(Stored data)
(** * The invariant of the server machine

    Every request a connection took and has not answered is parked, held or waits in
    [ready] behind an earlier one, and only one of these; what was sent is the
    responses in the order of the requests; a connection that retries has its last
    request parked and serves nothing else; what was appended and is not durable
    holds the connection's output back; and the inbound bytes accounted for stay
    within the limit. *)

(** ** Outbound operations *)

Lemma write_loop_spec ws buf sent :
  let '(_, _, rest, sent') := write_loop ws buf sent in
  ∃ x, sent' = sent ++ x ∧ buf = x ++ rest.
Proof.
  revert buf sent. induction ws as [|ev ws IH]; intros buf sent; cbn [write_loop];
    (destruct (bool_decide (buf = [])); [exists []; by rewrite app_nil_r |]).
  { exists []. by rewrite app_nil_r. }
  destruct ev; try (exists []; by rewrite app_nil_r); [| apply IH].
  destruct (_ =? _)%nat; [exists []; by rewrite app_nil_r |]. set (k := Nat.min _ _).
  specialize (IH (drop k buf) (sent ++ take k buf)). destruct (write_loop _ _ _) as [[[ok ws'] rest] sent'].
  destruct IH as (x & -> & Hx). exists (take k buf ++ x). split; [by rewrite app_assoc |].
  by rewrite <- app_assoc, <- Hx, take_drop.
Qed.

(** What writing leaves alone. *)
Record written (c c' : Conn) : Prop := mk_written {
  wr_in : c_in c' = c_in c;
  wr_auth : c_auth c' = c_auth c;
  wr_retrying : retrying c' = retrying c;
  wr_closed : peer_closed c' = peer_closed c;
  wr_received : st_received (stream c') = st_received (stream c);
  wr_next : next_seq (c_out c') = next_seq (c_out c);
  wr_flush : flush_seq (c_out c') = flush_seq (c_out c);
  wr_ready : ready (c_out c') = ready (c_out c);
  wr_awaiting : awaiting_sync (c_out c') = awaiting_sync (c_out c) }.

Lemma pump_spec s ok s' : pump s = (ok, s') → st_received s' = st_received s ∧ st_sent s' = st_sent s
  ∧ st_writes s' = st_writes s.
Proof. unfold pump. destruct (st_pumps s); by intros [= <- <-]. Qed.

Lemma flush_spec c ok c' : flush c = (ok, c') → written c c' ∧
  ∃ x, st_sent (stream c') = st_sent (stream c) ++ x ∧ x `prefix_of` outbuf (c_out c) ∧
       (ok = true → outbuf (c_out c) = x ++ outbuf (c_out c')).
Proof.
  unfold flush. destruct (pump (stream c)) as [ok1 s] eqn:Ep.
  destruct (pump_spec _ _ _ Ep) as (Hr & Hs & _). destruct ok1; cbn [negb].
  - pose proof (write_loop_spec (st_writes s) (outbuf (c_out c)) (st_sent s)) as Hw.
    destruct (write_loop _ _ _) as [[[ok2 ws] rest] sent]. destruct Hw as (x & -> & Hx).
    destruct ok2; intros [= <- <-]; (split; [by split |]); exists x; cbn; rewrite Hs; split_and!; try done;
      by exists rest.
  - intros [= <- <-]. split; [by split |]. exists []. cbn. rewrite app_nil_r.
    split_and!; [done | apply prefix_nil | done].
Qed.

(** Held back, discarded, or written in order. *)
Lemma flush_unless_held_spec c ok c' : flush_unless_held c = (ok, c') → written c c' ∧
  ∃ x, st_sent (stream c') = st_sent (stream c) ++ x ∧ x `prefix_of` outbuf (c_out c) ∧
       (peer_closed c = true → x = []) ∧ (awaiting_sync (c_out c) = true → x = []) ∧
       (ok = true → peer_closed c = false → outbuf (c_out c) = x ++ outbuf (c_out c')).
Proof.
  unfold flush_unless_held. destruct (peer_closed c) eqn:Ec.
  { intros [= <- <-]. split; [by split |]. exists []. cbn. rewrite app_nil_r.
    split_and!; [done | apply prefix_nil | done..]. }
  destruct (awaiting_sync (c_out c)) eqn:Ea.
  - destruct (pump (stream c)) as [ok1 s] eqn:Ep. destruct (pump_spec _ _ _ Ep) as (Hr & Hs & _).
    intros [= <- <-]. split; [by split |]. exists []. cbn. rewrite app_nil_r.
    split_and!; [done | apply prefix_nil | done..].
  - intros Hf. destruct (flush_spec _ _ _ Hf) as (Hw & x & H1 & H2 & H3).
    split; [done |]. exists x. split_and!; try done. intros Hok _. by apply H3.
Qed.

* * *

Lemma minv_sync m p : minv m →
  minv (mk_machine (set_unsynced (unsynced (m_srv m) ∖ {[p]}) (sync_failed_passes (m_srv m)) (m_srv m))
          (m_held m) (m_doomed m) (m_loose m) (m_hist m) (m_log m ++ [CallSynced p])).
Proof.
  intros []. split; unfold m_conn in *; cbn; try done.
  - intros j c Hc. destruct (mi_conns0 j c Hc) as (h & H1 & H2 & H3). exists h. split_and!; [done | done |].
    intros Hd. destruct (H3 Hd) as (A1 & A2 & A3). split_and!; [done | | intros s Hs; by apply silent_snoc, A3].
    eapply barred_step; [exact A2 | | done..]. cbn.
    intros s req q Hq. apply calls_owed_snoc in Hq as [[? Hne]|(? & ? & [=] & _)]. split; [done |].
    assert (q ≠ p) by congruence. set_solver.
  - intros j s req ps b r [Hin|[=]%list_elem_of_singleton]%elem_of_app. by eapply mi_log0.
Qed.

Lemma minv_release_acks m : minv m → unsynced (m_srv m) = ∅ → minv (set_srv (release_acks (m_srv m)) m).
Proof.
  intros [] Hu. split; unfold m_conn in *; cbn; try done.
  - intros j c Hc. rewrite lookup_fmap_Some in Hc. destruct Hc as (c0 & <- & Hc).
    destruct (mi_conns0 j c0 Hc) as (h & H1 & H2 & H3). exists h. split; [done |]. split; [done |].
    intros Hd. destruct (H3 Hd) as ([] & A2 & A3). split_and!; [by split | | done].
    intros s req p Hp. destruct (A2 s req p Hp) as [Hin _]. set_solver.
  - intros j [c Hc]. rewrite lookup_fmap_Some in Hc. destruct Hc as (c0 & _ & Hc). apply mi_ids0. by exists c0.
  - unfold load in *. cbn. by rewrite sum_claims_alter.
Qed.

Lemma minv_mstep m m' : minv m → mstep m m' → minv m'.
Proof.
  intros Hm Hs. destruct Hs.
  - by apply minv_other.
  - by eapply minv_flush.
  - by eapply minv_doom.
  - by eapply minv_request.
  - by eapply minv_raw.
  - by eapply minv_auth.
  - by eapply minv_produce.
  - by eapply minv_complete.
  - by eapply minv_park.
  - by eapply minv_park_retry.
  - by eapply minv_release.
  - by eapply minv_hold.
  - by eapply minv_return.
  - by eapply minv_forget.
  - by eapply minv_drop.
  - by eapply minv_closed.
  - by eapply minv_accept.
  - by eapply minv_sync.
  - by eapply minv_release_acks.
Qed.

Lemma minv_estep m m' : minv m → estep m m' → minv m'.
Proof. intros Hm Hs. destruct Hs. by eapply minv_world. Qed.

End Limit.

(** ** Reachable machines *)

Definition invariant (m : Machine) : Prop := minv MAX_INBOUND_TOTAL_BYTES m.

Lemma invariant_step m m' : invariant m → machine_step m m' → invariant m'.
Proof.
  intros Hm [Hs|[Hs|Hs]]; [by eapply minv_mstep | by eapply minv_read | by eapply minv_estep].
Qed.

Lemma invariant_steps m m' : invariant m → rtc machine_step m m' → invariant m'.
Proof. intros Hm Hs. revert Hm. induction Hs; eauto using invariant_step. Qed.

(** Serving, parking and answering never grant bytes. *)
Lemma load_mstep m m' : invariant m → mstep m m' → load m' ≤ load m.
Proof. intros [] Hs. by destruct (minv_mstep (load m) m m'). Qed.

▶ TASK:
Will you return exactly the lines above from the one with "- by eapply minv_forget." down to the one with "Definition invariant (m", counting both as part of the range?

▶ SOLUTION TO THIS PROBLEM:
  - by eapply minv_forget.
  - by eapply minv_drop.
  - by eapply minv_closed.
  - by eapply minv_accept.
  - by eapply minv_sync.
  - by eapply minv_release_acks.
Qed.

Lemma minv_estep m m' : minv m → estep m m' → minv m'.
Proof. intros Hm Hs. destruct Hs. by eapply minv_world. Qed.

End Limit.

(** ** Reachable machines *)

Definition invariant (m : Machine) : Prop := minv MAX_INBOUND_TOTAL_BYTES m.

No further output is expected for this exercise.